◆ **WORK REQUIRED**
What lines of the data below hold the string "tail"? Copy each one.

Start of Block

(** ** Values: the calls a [Serialize] implementation makes *)

Inductive value :=
| VStr (s : bytes)
| VBytes (b : bytes)
| VU64 (z : Z) | VI64 (z : Z) | VU32 (z : Z) | VI32 (z : Z) | VU8 (z : Z)
| VNone
| VSome (v : value)
| VTuple (vs : list value)
| VSeq (vs : list value)
| VJson (text : bytes)            (** [Json(x)], with the text [serde_json] writes *)
| VCbor (data : bytes)            (** [Cbor(x)], with the data [minicbor] writes *)
| VInterfix
| VSeparator
| VIgnored                        (** what [Ignore] and [IgnoreAll] read *)
| VUnhandled.                     (** maps, structs, enums, floats, [bool], … *)

(** ** The serializer *)

Section serializer.
Context (debug : bool).

Definition debug_assert {E} (b : bool) : outcome E unit :=
  if debug && negb b then Panic else Done tt.

(** [out] is the writer: what was written and its capacity, if it has one. *)
Record Serializer := MkSer {
  out : bytes;
  cap : option nat;
  depth : nat;
  sep : bool;
  fin : bool }.

Definition set_out (s : Serializer) (o : bytes) := MkSer o (cap s) (depth s) (sep s) (fin s).
Definition set_depth (s : Serializer) (d : nat) := MkSer (out s) (cap s) d (sep s) (fin s).
Definition set_sep (s : Serializer) (b : bool) := MkSer (out s) (cap s) (depth s) b (fin s).
Definition set_fin (s : Serializer) (b : bool) := MkSer (out s) (cap s) (depth s) (sep s) b.

Definition write (buf : bytes) (s : Serializer) : outcome CodecError Serializer :=
  let o := out s ++ buf in
  if from_option (fun c => length o <=? c) true (cap s) then Done (set_out s o) else Fail Io.

Definition separator (s : Serializer) : outcome CodecError Serializer :=
  debug_assert (negb (fin s));; write [SEP] s.

Definition ser_sequence_start (s : Serializer) : outcome CodecError Serializer :=
  debug_assert (negb (fin s));; Done (if debug then set_depth s (S (depth s)) else s).
Definition tuple_start (s : Serializer) : outcome CodecError Serializer :=
  debug_assert (negb (sep s));; ser_sequence_start s.
Definition sequence_end (s : Serializer) : outcome CodecError Serializer :=
  Done (if debug then set_depth s (pred (depth s)) else s).
Definition tuple_end (s : Serializer) : outcome CodecError Serializer := sequence_end s.

Definition ser_record_start (s : Serializer) : outcome CodecError Serializer :=
  debug_assert (negb (fin s));;
  let prev := sep s in
  let s := set_sep s true in
  if prev then separator s else Done s.

Definition set_finalized (s : Serializer) : outcome CodecError Serializer :=
  debug_assert (negb (fin s));; Done (if debug then set_fin s true else s).

(** [serialize_element] for each element: of a tuple, after [record_start]; of
    a sequence, at once. *)
Fixpoint ser_elements (start : Serializer -> outcome CodecError Serializer)
    (writes : list (Serializer -> outcome CodecError Serializer)) (s : Serializer)
    : outcome CodecError Serializer :=
  match writes with
  | [] => Done s
  | w :: writes => s ← start s; s ← w s; ser_elements start writes s
  end.
(* ===== verification/DbMap.v ===== *)
(** * Tables: writes, lookups, cursors and scans

    Models [src/database/map/*.rs], [src/database/stream.rs] with
    [src/database/stream/*.rs], the cursor part of [src/database/pool.rs],
    [src/database/keyval.rs] and [src/database/watchers.rs].

    RocksDB itself is a parameter: the class [Engine] gives its raw iterator and
    what its documentation says of it.  A table's content is a map from key
    bytes to value bytes; the store is taken to answer without I/O errors. *)

From stdpp Require Import prelude gmap strings list sorting.
From Stdlib Require Import ZArith Lia.
From Stdlib Require Import Strings.Byte.
From S2P Require Import Prelude MachineInt DbCodec.


Abbreviation row := (bytes * bytes)%type.

(** ** The order of the rows *)

Definition key_le (a b : row) : Prop := ord_le a.1 b.1.

#[export] Instance key_le_dec a b : Decision (key_le a b).
Proof. unfold key_le. apply _. Defined.

(** The rows of a table in the order of their keys. *)
Definition rows (t : table) : list row := merge_sort key_le (map_to_list t).

Definition key_from (from : bytes) (r : row) : Prop := ord_le from r.1.
Definition key_upto (from : bytes) (r : row) : Prop := ord_le r.1 from.
Definition key_prefix (p : bytes) (r : row) : Prop := p `prefix_of` r.1.

#[export] Instance key_from_dec k r : Decision (key_from k r).
Proof. unfold key_from. apply _. Defined.
#[export] Instance key_upto_dec k r : Decision (key_upto k r).
Proof. unfold key_upto. apply _. Defined.
#[export] Instance key_prefix_dec k r : Decision (key_prefix k r).
Proof. unfold key_prefix. apply _. Defined.

(** ** RocksDB's raw iterator

    A cursor over a snapshot of a table.  [ahead] and [behind] are the rows it
    still has to visit going forward and backward; they exist to state the
    documented behaviour of the operations, which are all the code uses. *)

Class Engine := {
  iter : Type;
  raw_iterator : table -> iter;
  seek : bytes -> iter -> iter;
  seek_for_prev : bytes -> iter -> iter;
  seek_to_first : iter -> iter;
  seek_to_last : iter -> iter;
  next : iter -> iter;
  prev : iter -> iter;
  item : iter -> option row;
  (** whether a cache-only seek completes, so that no pool thread is needed *)
  cached : table -> option bytes -> bool;

  ahead : iter -> list row;
  behind : iter -> list row;
  ahead_seek : forall t k, ahead (seek k (raw_iterator t)) = filter (key_from k) (rows t);
  ahead_first : forall t, ahead (seek_to_first (raw_iterator t)) = rows t;
  ahead_next : forall i, ahead (next i) = tail (ahead i);
  behind_seek : forall t k,
    behind (seek_for_prev k (raw_iterator t)) = reverse (filter (key_upto k) (rows t));
  behind_last : forall t, behind (seek_to_last (raw_iterator t)) = reverse (rows t);
  behind_prev : forall i, behind (prev i) = tail (behind i);
  item_ahead : forall i, item i = head (ahead i);
  item_behind : forall i, item i = head (behind i) }.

End of Block

◆ **ANSWER SPACE**
  ahead_next : forall i, ahead (next i) = tail (ahead i);
  behind_prev : forall i, behind (prev i) = tail (behind i);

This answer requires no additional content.